(* ===== verification/ScopeEnds.v ===== *)
(** * When reading a ready set ends.

    Over a board of finitely many issues every loop of [read_scope_ready] ends, but for
    one: the closure's walk does not on facts whose parentage is a cycle. Each subtree is
    checked for that alone, so a board that moves between two subtrees' reads can yield
    such facts; the last example is one. *)

From S2P Require Import Sha256 BaseResolution LaneRecord LaneEntry.
From S2P Require Import Prelude PyStr Tracker Errors FireSpec Gap Dispatch Topology Criteria Lapse CrossOff.
From S2P Require Import FireCriteria IssueTree ScopeWalker ScopeReady.

Local Open Scope nat_scope.

Lemma bind_ends {A B} (m : looping A) (f : A → looping B) :
  m ≠ None → (∀ a, m = Some (Ok a) → f a ≠ None) → (m ≫= f) ≠ None.
Proof. unfold mbind, looping_bind. destruct m as [[a|e]|]; [|done..]. intros _ H. by apply H. Qed.

Lemma straight_ends {A} (r : result exn A) : straight r ≠ None.
Proof. done. Qed.

Lemma foldL_ends {A B} (P : A → Prop) (f : A → B → looping A) l a :
  (∀ a b, b ∈ l → P a → f a b ≠ None ∧ ∀ a', f a b = Some (Ok a') → P a') → P a → foldL f a l ≠ None.
Proof.
  revert a. induction l as [|b l IH]; intros a Hf Ha; cbn [foldL]; [done|].
  destruct (Hf a b (list_elem_of_here _ _) Ha) as [H1 H2]. apply bind_ends; [done|]. intros a' Ea.
  apply IH; [|by apply H2]. intros a0 b0 Hb0. apply Hf. by right.
Qed.

(** ** Boards of finitely many issues *)

Section ends.
Context (B : gset string).

(** The board [B] answers for its own issues alone. *)
Record bounded (tracker : ScopePlanReader) : Prop := {
  bounded_members ref ms : read_scope_members (plan_members tracker) ref = Ok ms → ∀ k, k ∈ dict_keys ms → k ∈ B;
  bounded_planning k i : read_planning_issue tracker k = Ok i → k ∈ B;
}.

Definition within (d : members) : Prop := ∀ k, k ∈ dict_keys d → k ∈ B.

Lemma within_set d k i : within d → k ∈ B → within (dict_set d k i).
Proof. intros Hd Hk j [->|Hj]%elem_of_dict_set_keys; auto. Qed.

Lemma subtrees_within tracker ref ms subtree : bounded tracker → within ms →
  read_member_subtrees (plan_members tracker) ref ms = Ok subtree → within subtree.
Proof.
  intros Hb Hms. unfold read_member_subtrees. intros (t & Et & H)%bind_ok. apply raise_if_ok in H as [_ [= <-]].
  revert Et. apply (foldM_invariant within); [|by intros k ?%elem_of_nil].
  intros d m d' _ Hd. unfold add_rooted. case_decide; [by intros [= <-]|].
  intros (rooted & Er & [= <-])%bind_ok. pose proof (bounded_members _ Hb _ _ Er) as Hr. clear Er.
  assert (∀ l, (∀ ki, ki ∈ l → ki.1 ∈ B) → ∀ d, within d →
    within (foldl (λ t (ki : string * TrackerIssue), dict_set t ki.1 (default ki.2 (dict_get ms ki.1))) d l)) as Hgo.
  { intros l. induction l as [|ki l IH]; intros Hl d1 Hd1; [done|]. cbn. apply IH; [intros; apply Hl; by right|].
    apply within_set; [done|]. apply Hl. left. }
  apply Hgo; [|done]. intros ki Hki. apply Hr. by apply list_elem_of_fmap_2.
Qed.

Definition known (d : members) : nat := size (list_to_set (dict_keys d) : gset string).

Lemma known_within d : within d → known d ≤ size B.
Proof. intros Hd. unfold known. apply subseteq_size. intros k Hk%elem_of_list_to_set. by apply Hd. Qed.

Lemma known_set d k i : k ∉ dict_keys d → known (dict_set d k i) = S (known d).
Proof.
  intros Hk. unfold known. rewrite dict_set_keys, decide_False by done.
  rewrite list_to_set_app, size_union by set_solver. rewrite (size_list_to_set (C := gset string) [k]) by apply NoDup_singleton.
  cbn. lia.
Qed.

Lemma add_dependencies_known tracker ref subtree keys facts pending facts' pending' :
  bounded tracker → within subtree → within facts →
  foldM (add_dependency tracker ref subtree) (facts, pending) keys = Ok (facts', pending') →
  within facts' ∧ length pending' + known facts = length pending + known facts'.
Proof.
  intros Hb Hsub. revert facts pending. induction keys as [|k keys IH]; intros facts pending Hf; cbn [foldM].
  { by intros [= <- <-]. }
  unfold add_dependency at 1. cbn [fst snd]. unfold dict_mem. case_bool_decide as Hk; [by apply IH|].
  assert (∀ dep, k ∈ B → foldM (add_dependency tracker ref subtree) (dict_set facts k dep, dep :: pending) keys
      = Ok (facts', pending') → within facts' ∧ length pending' + known facts = length pending + known facts') as Hnext.
  { intros dep HkB Hrest. destruct (IH _ _ (within_set _ _ dep Hf HkB) Hrest) as [? Hlen]. split; [done|].
    rewrite known_set in Hlen by done. cbn in Hlen. lia. }
  destruct (dict_get subtree k) as [i|] eqn:Es.
  { cbn. apply Hnext, Hsub, dict_get_is_Some. by eexists. }
  destruct (read_planning_issue tracker k) as [i|e] eqn:Ep; cbn; [|done].
  case_bool_decide; cbn; [|done]. apply Hnext. by eapply bounded_planning.
Qed.

Lemma close_dependencies_ends tracker ref subtree fuel facts pending :
  bounded tracker → within subtree → within facts → length pending + (size B - known facts) ≤ fuel →
  close_dependencies fuel tracker ref subtree facts pending ≠ None.
Proof.
  intros Hb Hsub. revert facts pending. induction fuel as [|fuel IH]; intros facts [|i pending] Hf Hl;
    cbn [close_dependencies]; try done; cbn [length] in Hl; [lia|].
  destruct (foldM _ _ (blocker_keys i)) as [[f' p']|e] eqn:E; [|done].
  destruct (add_dependencies_known _ _ _ _ _ _ _ _ Hb Hsub Hf E) as [Hf' Hlen]. apply IH; [done|].
  pose proof (known_within _ Hf'). pose proof (known_within _ Hf). lia.
Qed.

Lemma plan_topology_ends issues candidates blocking : plan_topology issues candidates blocking ≠ None.
Proof.
  unfold plan_topology. destruct (index_snapshot issues ≫= _) as [by_key|e] eqn:E; [|done].
  pose proof (plan_topology_incomplete issues candidates blocking) as Hi.
  pose proof (plan_topology_complete issues candidates blocking) as Hc. unfold plan_topology in Hi, Hc. rewrite E in Hi, Hc.
  assert (snapshot_complete issues candidates blocking) as Hs.
  { apply bind_ok in E as (d & Ed & E). apply bind_ok in E as ([] & Ec & [= <-]).
    apply index_snapshot_ok in Ed as [Hnd ->]. by apply check_snapshot_ok. }
  destruct (Hc Hs) as [(keys & -> & _)|(eff & _ & ->)]; done.
Qed.

Context (board_size : nat) (Hsize : size B ≤ board_size).

Lemma read_facts_ends ref tracker : bounded tracker → _read_scope_facts board_size ref tracker ≠ None.
Proof.
  intros Hb. unfold _read_scope_facts. apply bind_ends; [done|]. intros u _. apply bind_ends; [done|].
  intros ms Ems%straight_ok. apply bind_ends; [done|]. intros subtree Es%straight_ok.
  assert (within ms) as Hms by (intros k; by apply (bounded_members _ Hb _ _ Ems)).
  assert (within subtree) as Hsub by (case_decide; [by injection Es as <-|by eapply subtrees_within]).
  pose proof (read_scope_members_keyed _ _ _ Ems) as [Hnd _].
  apply bind_ends; [|done]. apply close_dependencies_ends; [done..|].
  assert (known ms = length ms) as Ek.
  { unfold known. rewrite size_list_to_set by done. unfold dict_keys. by rewrite length_fmap. }
  pose proof (known_within _ Hms). rewrite length_reverse. unfold dict_values. rewrite length_fmap. lia.
Qed.

Lemma read_plan_ends stage ref tracker : bounded tracker → _read_plan board_size stage ref tracker ≠ None.
Proof.
  intros Hb. unfold _read_plan. destruct stage.
  - apply bind_ends; [by apply read_facts_ends|]. intros [snapshot subtree] _. cbv zeta.
    apply bind_ends; [done|]. intros crossing _. apply bind_ends; [done|]. intros u _.
    apply bind_ends; [apply plan_topology_ends|done].
  - apply bind_ends; [by apply read_facts_ends|]. intros s _. apply bind_ends; [apply plan_topology_ends|done].
Qed.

(Task brief):
What you retype should run from the first line of the entries above through the line containing "From S2P Require Import Sha256", exactly and in full.

(Completed exercise):
(* ===== verification/ScopeEnds.v ===== *)
(** * When reading a ready set ends.

    Over a board of finitely many issues every loop of [read_scope_ready] ends, but for
    one: the closure's walk does not on facts whose parentage is a cycle. Each subtree is
    checked for that alone, so a board that moves between two subtrees' reads can yield
    such facts; the last example is one. *)

From S2P Require Import Sha256 BaseResolution LaneRecord LaneEntry.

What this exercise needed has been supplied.